Lemma shuffle_response_witness :
  db_wf shuffle_db /\
  playlist_table shuffle_db !! 1 = Some (Playlist.mk "Shuffle Playlist" 10 10)
  /\
  let resp := (shuffle 1 (fun i => (3 * i + 1)%nat) shuffle_db).1 in
  let db' := (shuffle 1 (fun i => (3 * i + 1)%nat) shuffle_db).2 in
  status_code resp = HTTP_200_OK /\
  exists d,
    body resp = Shuffled d /\
    ((size (members shuffle_db 1) < 2)%nat ->
       s_message d = "Playlist has fewer than 2 songs, no shuffle needed" /\
       s_playlist d = None) /\
    ((2 <= size (members shuffle_db 1))%nat ->
       s_message d = "Playlist shuffled successfully" /\
       exists pd,
         s_playlist d = Some pd /\
         pd = PlaylistSerializer db' 1 (Playlist.mk "Shuffle Playlist" 10 10)
         /\
         pd_total_duration pd = get_total_duration db' 1 /\
         pd_total_price pd = float (get_total_price db' 1)).
Proof.
  split; [exact shuffle_db_wf |]. split; [reflexivity |].
  apply (shuffle_response 1 (fun i => (3 * i + 1)%nat)
           shuffle_db (Playlist.mk "Shuffle Playlist" 10 10)).
  - exact shuffle_db_wf.
  - reflexivity.
Defined.

(** The answer to the shuffle of the five songs: the representation lists the
    songs in the order of the song table, with the totals of the playlist. *)
Example shuffle_five_songs_response :
  exists pd,
    body (shuffle 1 (fun i => (3 * i + 1)%nat) shuffle_db).1 =
      Shuffled {| s_message := "Playlist shuffled successfully";
                  s_playlist := Some pd |} /\
    sd_id <$> pd_songs pd = [5; 4; 3; 2; 1] /\
    pd_total_duration pd = 1100 /\
    pd_total_price pd = float (Dec 1995 (-2)).
Proof.
  eexists. split; [reflexivity |]. split; vm_compute; auto.
Qed.

(** * Further properties *)

(** ** Gateways and transaction identifiers *)

(** A gateway accepts an amount in range exactly when it is the gateway the
    selector answers for that amount: the two price bands share no amount
    and, among the amounts in range, leave none out. *)
Theorem accepting_gateway_is_selected (g : PaymentGateway) (obj_id : Z)
    (a : Decimal) (ids : list Z) :
  amount_in_range a ->
  (exists r, process_payment g obj_id a ids = Return r) <->
  g = get_payment_gateway a.
Proof.
  intros _. unfold get_payment_gateway. rewrite dec_ge_lt.
  destruct g; simpl;
    unfold cheap_process_payment, expensive_process_payment;
    rewrite ?dec_ge_lt; destruct (dec_lt a ten); simpl; split;
    try reflexivity; try discriminate;
    try (intros [r Hr]; discriminate); intros _; eexists; reflexivity.
Qed.

Lemma accepting_gateway_is_selected_witness :
  amount_in_range (Dec 999 (-2)) /\
  ((exists r,
      process_payment CheapPaymentGateway 7 (Dec 999 (-2)) [1; 2] = Return r)
   <-> CheapPaymentGateway = get_payment_gateway (Dec 999 (-2))).
Proof.
  split; [exact amount_999_in_range |].
  apply (accepting_gateway_is_selected CheapPaymentGateway 7 (Dec 999 (-2))
           [1; 2]).
  exact amount_999_in_range.
Defined.

(** The result of a payment tells the band of the amount: the key
    [premium_features] is present, and true, exactly in the results for
    amounts of 10.00 and more, which name the premium gateway. *)
Theorem result_tells_band (g : PaymentGateway) (obj_id : Z) (a : Decimal)
    (ids : list Z) (r : TransactionResult) :
  process_payment g obj_id a ids = Return r ->
  (premium_features r = Some true /\
   gateway r = "ExpensivePaymentGateway" /\ (10 <= dec_value a)%Q) \/
  (premium_features r = None /\
   gateway r = "CheapPaymentGateway" /\ (dec_value a < 10)%Q).
Proof.
  rewrite <- dec_value_ten, <- dec_lt_value, <- dec_ge_value, dec_ge_lt.
  destruct g; simpl;
    unfold cheap_process_payment, expensive_process_payment;
    rewrite ?dec_ge_lt; destruct (dec_lt a ten); simpl;
    try discriminate; intros [= <-]; simpl; auto.
Qed.

Lemma result_tells_band_witness :
  exists r,
    process_payment ExpensivePaymentGateway 7 (Dec 1900 (-2)) [1; 2; 3]
      = Return r /\
    ((premium_features r = Some true /\
      gateway r = "ExpensivePaymentGateway" /\
      Qle 10 (dec_value (Dec 1900 (-2)))) \/
     (premium_features r = None /\
      gateway r = "CheapPaymentGateway" /\
      Qlt (dec_value (Dec 1900 (-2))) 10)).
Proof.
  eexists. split; [reflexivity |].
  apply (result_tells_band ExpensivePaymentGateway 7 (Dec 1900 (-2))
           [1; 2; 3]).
  reflexivity.
Defined.

Lemma pretty_N_go_no_dash (x : N) (s : string) :
  no_dash s -> no_dash (pretty_N_go x s).
Proof.
  revert s. induction (N.lt_wf_0 x) as [x _ IH]. intros s Hs.
  destruct (decide (x = 0)%N) as [-> | Hx].
  - rewrite pretty_N_go_0. exact Hs.
  - rewrite pretty_N_go_step by lia. apply IH.
    + apply N.div_lt; lia.
    + split; [| exact Hs].
      unfold pretty_N_char. repeat case_match; discriminate.
Qed.

(** The numeral of a number that is not negative has no sign. *)
Lemma pretty_no_dash (z : Z) : 0 <= z -> no_dash (pretty z).
Proof.
  intros Hz. destruct z as [| p | p]; [| | lia].
  - simpl. split; [discriminate | exact I].
  - change (pretty (Z.pos p)) with (pretty (N.pos p)).
    unfold pretty, pretty_N. case_decide; [discriminate |].
    apply pretty_N_go_no_dash. exact I.
Qed.

(** A string is cut at its first [-] in one way only. *)
Lemma split_at_dash (s1 s2 t1 t2 : string) :
  no_dash s1 -> no_dash s2 ->
  s1 +:+ String "-" t1 = s2 +:+ String "-" t2 -> s1 = s2 /\ t1 = t2.
Proof.
  revert s2. induction s1 as [| c s1 IH]; intros [| d s2]; simpl.
  - intros _ _ [= ->]. auto.
  - intros _ [Hd _] [= <- _]. congruence.
  - intros [Hc _] _ [= -> _]. congruence.
  - intros [_ H1] [_ H2] [= -> Heq].
    destruct (IH s2 H1 H2 Heq) as [-> ->]. auto.
Qed.

(** Two payments get the same transaction identifier exactly when they go
    through the same gateway, see the same object identity and have amounts
    that agree in whole cents.  Identities are addresses and not negative. *)
Theorem transaction_id_collision (g1 g2 : PaymentGateway) (o1 o2 : Z)
    (a1 a2 : Decimal) (ids1 ids2 : list Z) (r1 r2 : TransactionResult) :
  0 <= o1 -> 0 <= o2 ->
  process_payment g1 o1 a1 ids1 = Return r1 ->
  process_payment g2 o2 a2 ids2 = Return r2 ->
  transaction_id r1 = transaction_id r2 <->
  g1 = g2 /\ o1 = o2 /\
  dec_int (dec_mul a1 (Dec 100 0)) = dec_int (dec_mul a2 (Dec 100 0)).
Proof.
  intros Ho1 Ho2 H1 H2.
  assert (forall t1 t2 : string,
            pretty o1 +:+ String "-" t1 = pretty o2 +:+ String "-" t2 ->
            o1 = o2 /\ t1 = t2) as Hcut.
  { intros t1 t2 Heq.
    apply split_at_dash in Heq as [Ho Ht]; try (apply pretty_no_dash; lia).
    split; [apply (inj pretty); exact Ho | exact Ht]. }
  destruct g1, g2; simpl in H1, H2;
    unfold cheap_process_payment, expensive_process_payment in H1, H2;
    destruct (dec_ge a1 ten), (dec_lt a1 ten), (dec_ge a2 ten),
      (dec_lt a2 ten); try discriminate;
    injection H1 as <-; injection H2 as <-; cbn [transaction_id];
    (split; [intros Heq | intros (Hg & -> & ->); try discriminate;
                          reflexivity]);
    simpl in Heq; try discriminate;
    injection Heq as Heq; apply Hcut in Heq as [-> Hk];
    apply (inj pretty) in Hk; auto.
Qed.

*WHAT THE TASK REQUIRES*: Look through the data above. Each line containing the word "that" needs to be copied.

*SOLUTION FOR THIS TASK*:
    selector answers for that amount: the two price bands share no amount
(** The numeral of a number that is not negative has no sign. *)
    that agree in whole cents.  Identities are addresses and not negative. *)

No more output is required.